■ Aim of the exercise: From the first line of the entries below to the line with "change (sv_router sv1)", give each line again exactly.
>>>>
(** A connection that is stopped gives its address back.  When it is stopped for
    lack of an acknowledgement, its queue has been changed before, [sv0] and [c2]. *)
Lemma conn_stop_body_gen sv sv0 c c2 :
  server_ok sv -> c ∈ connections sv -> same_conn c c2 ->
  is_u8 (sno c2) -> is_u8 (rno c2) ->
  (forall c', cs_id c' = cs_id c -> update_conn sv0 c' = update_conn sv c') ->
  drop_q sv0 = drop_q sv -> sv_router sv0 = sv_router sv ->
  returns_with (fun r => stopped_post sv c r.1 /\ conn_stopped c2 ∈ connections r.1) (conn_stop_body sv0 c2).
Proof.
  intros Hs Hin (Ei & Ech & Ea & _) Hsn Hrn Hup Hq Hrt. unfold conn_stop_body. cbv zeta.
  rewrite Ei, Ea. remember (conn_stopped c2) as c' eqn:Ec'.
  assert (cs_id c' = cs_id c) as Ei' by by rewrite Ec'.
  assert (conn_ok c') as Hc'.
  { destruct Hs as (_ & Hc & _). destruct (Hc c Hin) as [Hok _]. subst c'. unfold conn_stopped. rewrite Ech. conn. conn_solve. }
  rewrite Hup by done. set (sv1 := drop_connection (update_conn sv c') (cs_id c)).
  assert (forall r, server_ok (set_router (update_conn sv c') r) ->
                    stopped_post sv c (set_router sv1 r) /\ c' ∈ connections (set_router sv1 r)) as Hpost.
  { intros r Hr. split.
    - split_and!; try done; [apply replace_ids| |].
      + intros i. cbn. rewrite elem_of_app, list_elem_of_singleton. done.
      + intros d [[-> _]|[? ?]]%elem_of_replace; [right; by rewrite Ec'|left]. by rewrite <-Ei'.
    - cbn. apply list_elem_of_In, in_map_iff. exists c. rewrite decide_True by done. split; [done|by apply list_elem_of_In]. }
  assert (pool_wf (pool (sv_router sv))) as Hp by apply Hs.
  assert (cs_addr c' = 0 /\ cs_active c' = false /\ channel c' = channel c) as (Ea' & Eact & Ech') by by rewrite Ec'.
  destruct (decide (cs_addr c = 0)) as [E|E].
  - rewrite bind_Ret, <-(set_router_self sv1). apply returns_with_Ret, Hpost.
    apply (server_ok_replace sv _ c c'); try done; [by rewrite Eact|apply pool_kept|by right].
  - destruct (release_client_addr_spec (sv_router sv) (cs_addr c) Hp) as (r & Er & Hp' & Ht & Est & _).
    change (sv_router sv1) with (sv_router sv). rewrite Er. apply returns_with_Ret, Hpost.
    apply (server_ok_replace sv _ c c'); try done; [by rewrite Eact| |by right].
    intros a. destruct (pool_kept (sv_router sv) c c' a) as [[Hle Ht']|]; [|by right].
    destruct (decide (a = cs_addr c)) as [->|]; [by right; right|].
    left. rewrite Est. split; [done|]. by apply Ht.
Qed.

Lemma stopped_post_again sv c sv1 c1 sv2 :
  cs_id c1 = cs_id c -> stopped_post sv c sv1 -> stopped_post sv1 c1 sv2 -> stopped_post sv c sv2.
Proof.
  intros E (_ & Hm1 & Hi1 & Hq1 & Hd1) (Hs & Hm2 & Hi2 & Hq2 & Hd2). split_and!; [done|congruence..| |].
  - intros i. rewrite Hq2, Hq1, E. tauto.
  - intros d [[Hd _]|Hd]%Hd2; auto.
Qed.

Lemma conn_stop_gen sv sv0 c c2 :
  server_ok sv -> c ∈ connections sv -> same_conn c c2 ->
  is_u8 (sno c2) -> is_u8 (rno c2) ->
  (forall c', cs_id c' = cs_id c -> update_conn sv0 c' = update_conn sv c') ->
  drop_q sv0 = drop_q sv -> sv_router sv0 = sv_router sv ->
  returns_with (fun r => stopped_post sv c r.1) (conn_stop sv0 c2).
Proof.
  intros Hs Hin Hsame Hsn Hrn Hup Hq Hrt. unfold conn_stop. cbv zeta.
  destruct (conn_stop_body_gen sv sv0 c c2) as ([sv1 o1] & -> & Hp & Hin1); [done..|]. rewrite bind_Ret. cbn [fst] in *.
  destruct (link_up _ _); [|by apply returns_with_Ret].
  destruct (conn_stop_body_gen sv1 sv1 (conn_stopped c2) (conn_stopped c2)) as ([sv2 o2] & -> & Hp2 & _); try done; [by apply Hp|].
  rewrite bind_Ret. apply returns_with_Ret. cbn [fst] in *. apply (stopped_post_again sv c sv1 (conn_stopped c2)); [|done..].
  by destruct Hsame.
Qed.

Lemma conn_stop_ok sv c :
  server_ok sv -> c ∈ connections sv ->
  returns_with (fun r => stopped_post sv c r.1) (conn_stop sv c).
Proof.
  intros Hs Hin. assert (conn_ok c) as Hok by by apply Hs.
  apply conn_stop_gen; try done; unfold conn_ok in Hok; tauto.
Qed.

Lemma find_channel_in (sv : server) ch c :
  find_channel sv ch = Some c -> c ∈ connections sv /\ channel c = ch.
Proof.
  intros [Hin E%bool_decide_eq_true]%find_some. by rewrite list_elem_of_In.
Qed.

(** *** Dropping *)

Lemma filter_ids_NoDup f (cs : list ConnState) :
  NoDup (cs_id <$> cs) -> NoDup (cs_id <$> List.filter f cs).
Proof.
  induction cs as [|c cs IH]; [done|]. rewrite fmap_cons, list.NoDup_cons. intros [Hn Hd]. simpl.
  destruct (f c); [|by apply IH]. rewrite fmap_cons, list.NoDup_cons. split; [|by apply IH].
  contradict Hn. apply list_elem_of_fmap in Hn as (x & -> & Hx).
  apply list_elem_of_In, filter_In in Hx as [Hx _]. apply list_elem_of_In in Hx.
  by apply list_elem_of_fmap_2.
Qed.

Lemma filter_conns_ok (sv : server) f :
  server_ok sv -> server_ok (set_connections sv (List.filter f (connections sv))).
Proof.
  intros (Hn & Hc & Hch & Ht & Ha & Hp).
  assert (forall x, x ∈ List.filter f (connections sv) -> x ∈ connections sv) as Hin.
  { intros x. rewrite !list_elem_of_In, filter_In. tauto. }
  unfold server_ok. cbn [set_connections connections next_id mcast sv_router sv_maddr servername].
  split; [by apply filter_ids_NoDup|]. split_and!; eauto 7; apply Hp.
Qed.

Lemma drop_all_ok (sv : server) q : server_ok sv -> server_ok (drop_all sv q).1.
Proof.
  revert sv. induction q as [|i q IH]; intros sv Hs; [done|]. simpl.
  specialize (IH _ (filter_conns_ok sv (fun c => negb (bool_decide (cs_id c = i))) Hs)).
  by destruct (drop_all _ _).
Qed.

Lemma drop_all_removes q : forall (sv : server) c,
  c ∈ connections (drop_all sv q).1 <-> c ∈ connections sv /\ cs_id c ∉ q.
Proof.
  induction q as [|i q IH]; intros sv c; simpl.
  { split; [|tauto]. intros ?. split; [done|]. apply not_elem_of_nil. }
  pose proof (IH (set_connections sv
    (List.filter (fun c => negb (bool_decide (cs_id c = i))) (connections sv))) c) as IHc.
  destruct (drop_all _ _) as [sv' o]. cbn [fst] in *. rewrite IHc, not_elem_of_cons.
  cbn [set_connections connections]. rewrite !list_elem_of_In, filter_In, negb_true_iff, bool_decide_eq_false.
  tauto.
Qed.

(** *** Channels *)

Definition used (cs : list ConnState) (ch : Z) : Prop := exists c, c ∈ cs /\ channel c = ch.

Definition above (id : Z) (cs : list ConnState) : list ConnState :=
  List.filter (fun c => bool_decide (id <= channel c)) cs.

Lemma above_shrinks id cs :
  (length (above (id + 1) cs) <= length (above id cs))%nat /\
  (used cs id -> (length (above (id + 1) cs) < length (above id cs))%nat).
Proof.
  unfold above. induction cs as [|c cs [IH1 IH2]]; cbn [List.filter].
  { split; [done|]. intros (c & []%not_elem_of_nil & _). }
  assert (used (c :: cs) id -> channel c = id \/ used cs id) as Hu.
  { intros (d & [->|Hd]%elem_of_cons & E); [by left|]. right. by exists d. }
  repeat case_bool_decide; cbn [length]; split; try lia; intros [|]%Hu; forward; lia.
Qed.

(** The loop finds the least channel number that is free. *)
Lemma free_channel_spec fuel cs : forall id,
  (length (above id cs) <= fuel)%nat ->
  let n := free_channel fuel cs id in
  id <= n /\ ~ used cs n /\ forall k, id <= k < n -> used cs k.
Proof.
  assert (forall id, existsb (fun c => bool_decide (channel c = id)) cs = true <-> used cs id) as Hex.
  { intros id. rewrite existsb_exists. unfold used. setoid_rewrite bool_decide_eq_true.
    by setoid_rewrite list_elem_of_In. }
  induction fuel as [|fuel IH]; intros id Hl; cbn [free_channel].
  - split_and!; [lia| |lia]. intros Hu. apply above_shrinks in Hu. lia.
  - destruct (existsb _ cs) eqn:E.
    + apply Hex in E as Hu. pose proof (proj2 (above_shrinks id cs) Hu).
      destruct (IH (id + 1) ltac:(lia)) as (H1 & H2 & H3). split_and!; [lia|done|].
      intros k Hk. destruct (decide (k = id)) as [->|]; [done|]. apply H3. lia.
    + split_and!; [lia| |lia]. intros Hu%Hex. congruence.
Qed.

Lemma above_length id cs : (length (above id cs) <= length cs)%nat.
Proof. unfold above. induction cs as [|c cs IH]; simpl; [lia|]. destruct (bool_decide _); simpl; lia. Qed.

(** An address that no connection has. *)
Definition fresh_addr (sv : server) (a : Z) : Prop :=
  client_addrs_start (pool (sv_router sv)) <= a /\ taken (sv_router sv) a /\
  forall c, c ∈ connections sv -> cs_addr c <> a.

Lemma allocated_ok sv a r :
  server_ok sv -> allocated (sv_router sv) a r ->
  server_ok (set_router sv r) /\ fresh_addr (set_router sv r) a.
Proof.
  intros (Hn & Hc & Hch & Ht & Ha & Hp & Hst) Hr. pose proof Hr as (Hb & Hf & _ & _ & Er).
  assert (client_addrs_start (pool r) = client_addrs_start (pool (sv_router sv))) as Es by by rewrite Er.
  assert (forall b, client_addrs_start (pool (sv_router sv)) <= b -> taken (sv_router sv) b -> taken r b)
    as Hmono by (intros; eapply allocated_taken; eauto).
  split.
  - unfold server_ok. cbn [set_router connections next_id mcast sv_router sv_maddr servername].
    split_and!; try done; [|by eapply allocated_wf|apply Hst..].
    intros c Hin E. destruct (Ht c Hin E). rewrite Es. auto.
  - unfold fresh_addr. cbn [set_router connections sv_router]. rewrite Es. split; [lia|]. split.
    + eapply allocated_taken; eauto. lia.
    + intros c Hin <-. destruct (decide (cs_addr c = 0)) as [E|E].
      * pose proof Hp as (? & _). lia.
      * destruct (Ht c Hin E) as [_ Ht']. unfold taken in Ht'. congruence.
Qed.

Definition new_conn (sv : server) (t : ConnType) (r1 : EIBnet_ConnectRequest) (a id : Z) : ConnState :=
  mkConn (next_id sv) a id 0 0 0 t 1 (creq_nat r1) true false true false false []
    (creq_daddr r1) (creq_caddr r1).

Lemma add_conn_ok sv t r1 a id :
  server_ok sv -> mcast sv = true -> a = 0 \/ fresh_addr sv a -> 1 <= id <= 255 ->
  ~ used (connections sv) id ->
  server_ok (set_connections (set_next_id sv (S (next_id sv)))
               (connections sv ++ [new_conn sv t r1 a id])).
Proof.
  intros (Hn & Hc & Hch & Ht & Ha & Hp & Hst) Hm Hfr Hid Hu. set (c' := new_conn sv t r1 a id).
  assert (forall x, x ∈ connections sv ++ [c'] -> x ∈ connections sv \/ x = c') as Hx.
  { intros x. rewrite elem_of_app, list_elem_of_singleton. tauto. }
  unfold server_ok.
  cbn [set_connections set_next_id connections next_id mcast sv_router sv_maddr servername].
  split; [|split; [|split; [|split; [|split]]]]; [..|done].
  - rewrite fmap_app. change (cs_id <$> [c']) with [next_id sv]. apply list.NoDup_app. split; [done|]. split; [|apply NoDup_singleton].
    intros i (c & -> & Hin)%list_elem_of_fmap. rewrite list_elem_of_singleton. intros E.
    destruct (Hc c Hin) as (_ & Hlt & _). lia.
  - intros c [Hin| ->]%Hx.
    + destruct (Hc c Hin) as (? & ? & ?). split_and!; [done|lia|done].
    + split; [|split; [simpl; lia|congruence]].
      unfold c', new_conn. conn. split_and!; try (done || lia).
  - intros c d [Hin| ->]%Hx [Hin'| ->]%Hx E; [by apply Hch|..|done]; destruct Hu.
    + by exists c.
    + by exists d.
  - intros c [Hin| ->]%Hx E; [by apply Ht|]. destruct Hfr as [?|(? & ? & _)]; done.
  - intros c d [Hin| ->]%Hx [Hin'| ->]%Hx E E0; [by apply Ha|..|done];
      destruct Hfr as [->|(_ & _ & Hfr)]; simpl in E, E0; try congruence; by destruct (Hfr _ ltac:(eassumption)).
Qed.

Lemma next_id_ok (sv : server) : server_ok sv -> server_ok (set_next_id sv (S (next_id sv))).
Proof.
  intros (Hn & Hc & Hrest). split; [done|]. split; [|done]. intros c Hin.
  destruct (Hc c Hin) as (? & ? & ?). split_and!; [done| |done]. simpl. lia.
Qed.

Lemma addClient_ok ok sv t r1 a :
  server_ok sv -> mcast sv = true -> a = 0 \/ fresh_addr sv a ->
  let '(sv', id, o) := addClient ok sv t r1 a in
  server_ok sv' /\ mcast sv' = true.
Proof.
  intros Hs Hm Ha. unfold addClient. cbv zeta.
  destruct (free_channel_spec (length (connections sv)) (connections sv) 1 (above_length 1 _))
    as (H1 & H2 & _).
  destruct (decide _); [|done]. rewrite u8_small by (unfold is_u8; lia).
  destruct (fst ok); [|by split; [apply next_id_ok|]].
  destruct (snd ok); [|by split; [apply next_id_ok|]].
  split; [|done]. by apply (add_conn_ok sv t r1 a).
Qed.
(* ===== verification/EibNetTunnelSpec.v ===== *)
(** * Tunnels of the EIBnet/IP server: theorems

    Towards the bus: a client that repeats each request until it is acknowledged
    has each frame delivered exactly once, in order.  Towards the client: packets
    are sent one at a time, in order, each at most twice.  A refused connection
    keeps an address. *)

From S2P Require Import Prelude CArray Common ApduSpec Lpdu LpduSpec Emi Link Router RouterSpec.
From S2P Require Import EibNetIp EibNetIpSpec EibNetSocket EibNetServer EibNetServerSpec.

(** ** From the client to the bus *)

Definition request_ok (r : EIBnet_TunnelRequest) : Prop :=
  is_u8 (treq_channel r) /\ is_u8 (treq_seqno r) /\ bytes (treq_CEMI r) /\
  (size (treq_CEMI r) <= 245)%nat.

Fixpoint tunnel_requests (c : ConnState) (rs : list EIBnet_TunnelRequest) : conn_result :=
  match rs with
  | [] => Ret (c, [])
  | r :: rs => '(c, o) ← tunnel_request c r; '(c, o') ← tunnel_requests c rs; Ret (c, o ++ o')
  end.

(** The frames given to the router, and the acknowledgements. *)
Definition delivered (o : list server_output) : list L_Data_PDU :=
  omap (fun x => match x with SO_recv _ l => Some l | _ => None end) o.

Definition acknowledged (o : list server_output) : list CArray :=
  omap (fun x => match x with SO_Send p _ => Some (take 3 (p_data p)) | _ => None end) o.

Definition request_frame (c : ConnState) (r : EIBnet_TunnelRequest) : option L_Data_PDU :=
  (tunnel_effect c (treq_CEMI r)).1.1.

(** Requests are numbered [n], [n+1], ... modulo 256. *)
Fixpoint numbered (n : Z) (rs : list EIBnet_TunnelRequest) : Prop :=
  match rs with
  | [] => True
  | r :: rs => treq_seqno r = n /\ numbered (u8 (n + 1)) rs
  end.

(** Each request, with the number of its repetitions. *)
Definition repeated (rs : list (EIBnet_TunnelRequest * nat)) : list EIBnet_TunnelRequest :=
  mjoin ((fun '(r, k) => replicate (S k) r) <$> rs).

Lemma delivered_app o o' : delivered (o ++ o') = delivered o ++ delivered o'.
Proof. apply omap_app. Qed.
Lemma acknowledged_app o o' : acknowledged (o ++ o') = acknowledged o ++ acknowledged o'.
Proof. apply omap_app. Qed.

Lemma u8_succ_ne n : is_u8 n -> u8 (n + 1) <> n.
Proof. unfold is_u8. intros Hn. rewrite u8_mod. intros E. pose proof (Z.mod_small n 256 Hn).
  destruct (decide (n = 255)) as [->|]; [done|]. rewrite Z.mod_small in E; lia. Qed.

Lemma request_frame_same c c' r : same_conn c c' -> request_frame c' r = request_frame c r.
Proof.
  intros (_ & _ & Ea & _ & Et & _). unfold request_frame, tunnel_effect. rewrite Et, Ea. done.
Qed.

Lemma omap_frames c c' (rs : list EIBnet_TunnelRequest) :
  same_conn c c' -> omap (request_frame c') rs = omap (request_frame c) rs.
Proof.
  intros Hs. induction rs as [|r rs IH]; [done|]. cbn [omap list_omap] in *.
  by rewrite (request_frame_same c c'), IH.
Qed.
<<<<
■ Result for this exercise:
(** A connection that is stopped gives its address back.  When it is stopped for
    lack of an acknowledgement, its queue has been changed before, [sv0] and [c2]. *)
Lemma conn_stop_body_gen sv sv0 c c2 :
  server_ok sv -> c ∈ connections sv -> same_conn c c2 ->
  is_u8 (sno c2) -> is_u8 (rno c2) ->
  (forall c', cs_id c' = cs_id c -> update_conn sv0 c' = update_conn sv c') ->
  drop_q sv0 = drop_q sv -> sv_router sv0 = sv_router sv ->
  returns_with (fun r => stopped_post sv c r.1 /\ conn_stopped c2 ∈ connections r.1) (conn_stop_body sv0 c2).
Proof.
  intros Hs Hin (Ei & Ech & Ea & _) Hsn Hrn Hup Hq Hrt. unfold conn_stop_body. cbv zeta.
  rewrite Ei, Ea. remember (conn_stopped c2) as c' eqn:Ec'.
  assert (cs_id c' = cs_id c) as Ei' by by rewrite Ec'.
  assert (conn_ok c') as Hc'.
  { destruct Hs as (_ & Hc & _). destruct (Hc c Hin) as [Hok _]. subst c'. unfold conn_stopped. rewrite Ech. conn. conn_solve. }
  rewrite Hup by done. set (sv1 := drop_connection (update_conn sv c') (cs_id c)).
  assert (forall r, server_ok (set_router (update_conn sv c') r) ->
                    stopped_post sv c (set_router sv1 r) /\ c' ∈ connections (set_router sv1 r)) as Hpost.
  { intros r Hr. split.
    - split_and!; try done; [apply replace_ids| |].
      + intros i. cbn. rewrite elem_of_app, list_elem_of_singleton. done.
      + intros d [[-> _]|[? ?]]%elem_of_replace; [right; by rewrite Ec'|left]. by rewrite <-Ei'.
    - cbn. apply list_elem_of_In, in_map_iff. exists c. rewrite decide_True by done. split; [done|by apply list_elem_of_In]. }
  assert (pool_wf (pool (sv_router sv))) as Hp by apply Hs.
  assert (cs_addr c' = 0 /\ cs_active c' = false /\ channel c' = channel c) as (Ea' & Eact & Ech') by by rewrite Ec'.
  destruct (decide (cs_addr c = 0)) as [E|E].
  - rewrite bind_Ret, <-(set_router_self sv1). apply returns_with_Ret, Hpost.
    apply (server_ok_replace sv _ c c'); try done; [by rewrite Eact|apply pool_kept|by right].
  - destruct (release_client_addr_spec (sv_router sv) (cs_addr c) Hp) as (r & Er & Hp' & Ht & Est & _).
    change (sv_router sv1) with (sv_router sv). rewrite Er. apply returns_with_Ret, Hpost.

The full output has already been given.